We flowed to a Gujarati song we have come to love so much - "Vhalam Aavo Ne" - come to us, like love does, beating and fluttering and with flying feet - just like Classical Dance.




THREE

As we close our 11th Rural Outreach, we think it crucial to communicate its excruciating details that we often cannot envisage as an audience that is simply beholding performance after performance and expecting more.

It was well past 42°C when we began this Outreach and the temperature has steadily increased. We work on days and through spells when the electricity runs out, without complaint. Because we have to. In the dry heat of Gujarat, our girls have been nothing but warriors, soldiering on for everything their practice is worth.

Our girls are put through a rigorous athletic regimen every single day of their dancing lives and otherwise.

They run to loosen up and warm up and to transition between sets of core, strength and agility work. And of course, to build that key quality without which nothing unusual is possible - stamina. Classical Dance requires an unimaginable amount of it, all year round, in all types of weather and mental conditions.

Warmer, more enduring bodies function better and are more able to reflect the symmetry in movement demanded by Classical Dance.

As their postures and lines even out, as their bodies lengthen, they do have to, for the purpose of better technique in both Bharata Natyam and Classical Ballet, get used to working with a Barre.

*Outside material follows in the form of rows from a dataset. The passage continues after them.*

Lemma releaseMemory_invariants id st :
  total_memory_size st < SIZE_MODULUS ->
  invariants st -> invariants (fst (releaseMemory id st)).
Proof.
  intros Ht Hinv. destruct st as [l total]. unfold releaseMemory. simpl.
  destruct (find_owned id 0 l) as [i|] eqn:E; simpl; auto.
  apply find_owned_Some in E as (pre & b & post & -> & -> & Hb & Hpre).
  simpl. rewrite release_at_spec. apply released_invariants; auto.
Qed.

(** * Requests keep the invariants *)

Lemma requestMemory_effect id sz strategy st i :
  select_block strategy sz (memory_head st) = Some i ->
  exists pre c post,
    memory_head st = pre ++ c :: post /\ length pre = i /\
    fits sz c = true /\
    requestMemory id sz strategy st
    = (mkAllocator (allocate_at id sz (length pre) c (pre ++ c :: post))
                   (total_memory_size st),
       Allocated sz id (start_address c)).
Proof.
  intros E. destruct (select_block_fits _ _ _ _ E) as (c & Hi & Hc).
  destruct (split_at _ _ _ Hi) as [Hl Hlen].
  exists (take i (memory_head st)), c, (drop (S i) (memory_head st)).
  split; [exact Hl|]. split; [exact Hlen|]. split; [exact Hc|].
  unfold requestMemory. rewrite E, Hi, Hlen, <- Hl. reflexivity.
Qed.

Lemma fits_inv sz c :
  fits sz c = true -> is_allocated c = false /\ sz <= size c.
Proof.
  unfold fits. rewrite andb_true_iff, negb_true_iff, Z.leb_le. tauto.
Qed.

Lemma allocate_at_invariants id sz pre c post total :
  0 < sz -> total < UINT_MODULUS -> fits sz c = true ->
  invariants (mkAllocator (pre ++ c :: post) total) ->
  invariants
    (mkAllocator (allocate_at id sz (length pre) c (pre ++ c :: post)) total).
Proof.
  intros Hsz Ht Hfit ((_ & Hc) & Hn & Hp). simpl in *.
  apply fits_inv in Hfit as [Hfree Hle].
  pose proof (contiguous_bounds _ _ _ _ Hp Hc) as [Hlo Hhi].
  pose proof UINT_below_SIZE as HU.
  apply no_adjacent_free_app in Hn as [Hn1 Hn2].
  destruct (sz <? size c) eqn:Hlt.
  - apply Z.ltb_lt in Hlt.
    rewrite allocate_at_split by (apply Z.ltb_lt; exact Hlt).
    rewrite to_uint_small, to_size_t_small by lia.
    split; [split|split]; simpl.
    + destruct pre; discriminate.
    + apply contiguous_app in Hc as (mid & H1 & H2).
      apply contiguous_app. exists mid. split; auto.
      simpl in *. destruct H2 as [Hs H2].
      split; auto. split; [lia|].
      replace (mid + sz + (size c - sz)) with (mid + size c) by lia.
      exact H2.
    + apply no_adjacent_free_app. split.
      * apply no_adjacent_free_snoc_owned; [reflexivity|].
        eapply no_adjacent_free_init; eauto.
      * apply no_adjacent_free_cons_owned; [reflexivity|].
        eapply no_adjacent_free_cons_flag; [|exact Hn2].
        simpl. exact Hfree.
    + unfold positive_sizes in *.
      rewrite !Forall_app, !Forall_cons in *. simpl.
      destruct Hp as (? & ? & ?). repeat split; auto; lia.
  - rewrite allocate_at_exact by exact Hlt.
    split; [split|split]; simpl.
    + destruct pre; discriminate.
    + apply contiguous_app in Hc as (mid & H1 & H2).
      apply contiguous_app. exists mid. split; auto.
    + apply no_adjacent_free_app. split.
      * apply no_adjacent_free_snoc_owned; [reflexivity|].
        eapply no_adjacent_free_init; eauto.
      * apply no_adjacent_free_cons_owned; [reflexivity|].
        eapply no_adjacent_free_tail; eauto.
    + unfold positive_sizes in *.
      rewrite !Forall_app, !Forall_cons in *. simpl. tauto.
Qed.

Lemma requestMemory_invariants id sz strategy st :
  0 < sz -> total_memory_size st < UINT_MODULUS ->
  invariants st -> invariants (fst (requestMemory id sz strategy st)).
Proof.
  intros Hsz Ht Hinv.
  destruct (select_block strategy sz (memory_head st)) as [i|] eqn:E.
  - destruct (requestMemory_effect id _ _ _ _ E)
      as (pre & c & post & Hl & _ & Hfit & ->).
    simpl. destruct st as [l total]. simpl in *. subst l.
    apply allocate_at_invariants; auto.
  - unfold requestMemory. rewrite E. exact Hinv.
Qed.

(** * The effect of a compaction on the list *)

Lemma slide_spec l : forall i n last moved n' last',
  slide i n last l = (moved, n', last') ->
  remove_free moved = repack n (owned_blocks l) /\
  n' = cursor_after n (owned_blocks l) /\
  (last' = None <-> last = None /\ owned_blocks l = []).
Proof.
  induction l as [|b l IH]; intros i n last moved n' last' H; simpl in H.
  - inversion H; subst. simpl. tauto.
  - unfold owned_blocks. simpl. destruct (is_allocated b) eqn:Hb.
    + destruct (slide (S i) (to_uint (n + size b)) (Some i) l)
        as [[rest' m] last''] eqn:E.
      inversion H; subst. apply IH in E as (E1 & E2 & E3).
      simpl. rewrite Hb. simpl. rewrite E1.
      split; [reflexivity|]. split; [exact E2|].
      split; [|intros [_ ?]; discriminate].
      intros ->. destruct E3 as [E3 _].
      destruct (E3 eq_refl) as [? _]. discriminate.
    + destruct (slide (S i) n last l) as [[rest' m] last''] eqn:E.
      inversion H; subst. apply IH in E as (E1 & E2 & E3).
      simpl. rewrite Hb. simpl. auto.
Qed.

We use chairs to better understand Pliés, Tendus and other minute, larger, incredible movements in the different Ballet positions. And for added support. For every conventional Ballet class begins with Barre work. The girls are gradually getting used to this contraption and deciding for themselves, just how reliant they must be on the barre.

Our demonstrative teaching continues. Because, once they're off the barre, they must learn to dance free of it, in the centre.

Anyway, this Outreach has been tiring. Advanced training, any step up for that matter, feels like it's pulling one many steps behind, because a universe of hardship, new challenges and seemingly unattainable movement goals suddenly appear. We will have to rewire to become friends with our Art again. Or may be, with enough hours put in and impetus, our dance will flow, many notches higher, more Classically than ever!